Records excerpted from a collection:
(* ===== verification/ConstFold.v ===== *)
(** * Constant folding: [src/src/compiler.c]

    [fold_binary], [fold_unary] and [fold_expression_recursive] rewrite an
    expression before code is generated: operators on literals are computed and
    neutral operands dropped. The compiler computes with the C operators, so
    that folding an integer operation that overflows is undefined here.

    Folding a checked expression keeps its value, up to the sign of zero. *)

From S2P Require Import Prelude Lexer.
From Stdlib Require Import String SpecFloat.
From S2P Require Import Doubles BigIntObj BigIntText Values Bytecode Ast Operators Eval TypeCheck.

Open Scope Z_scope.
Open Scope list_scope.

(** ** The code *)

(** [NotFolded] is the null pointer. *)
Inductive fold_result :=
  | Folded (e : Expr)
  | NotFolded
  | FoldUndefined.

Definition is_literal (e : Expr) : bool := match e with EXPR_LITERAL _ _ | EXPR_NIL _ => true | _ => false end.
Definition has_kind (t : TypeKind) (e : Expr) : bool := bool_decide (type_of e = Some t).
Definition literal_of (t : TypeKind) (e : Expr) : bool := match e with EXPR_LITERAL _ _ => has_kind t e | _ => false end.
Definition is_double_literal : Expr -> bool := literal_of TYPE_DOUBLE.
Definition is_bigint_literal : Expr -> bool := literal_of TYPE_BIGINT.
Definition is_string_literal : Expr -> bool := literal_of TYPE_STRING.
Definition is_bool_literal : Expr -> bool := literal_of TYPE_BOOL.
Definition is_nil (e : Expr) : bool := match e with EXPR_NIL _ => true | _ => false end.

Definition is_noop_primitive_cast (from_type to_type : option TypeKind) : bool :=
  match from_type, to_type with
  | Some f, Some t => bool_decide (f = t) && match t with TYPE_INT | TYPE_BOOL | TYPE_DOUBLE | TYPE_STRING | TYPE_BIGINT => true | _ => false end
  | _, _ => false
  end.

(** The members of the union. *)
Definition lit_int (e : Expr) : option Z := match e with EXPR_LITERAL _ (as_int i) => Some i | _ => None end.
Definition lit_double (e : Expr) : option Z := match e with EXPR_LITERAL _ (as_double d) => Some d | _ => None end.
Definition lit_string (e : Expr) : list Z := match e with EXPR_LITERAL _ (as_string (Some s)) => c_string s | _ => [] end.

Assigned task -
Please output exactly the lines between the one holding "Definition is_nil (e" and the one holding "match from_type, to_type with" in the records above, inclusive, and nothing more.

Answer section -
Definition is_nil (e : Expr) : bool := match e with EXPR_NIL _ => true | _ => false end.

Definition is_noop_primitive_cast (from_type to_type : option TypeKind) : bool :=
  match from_type, to_type with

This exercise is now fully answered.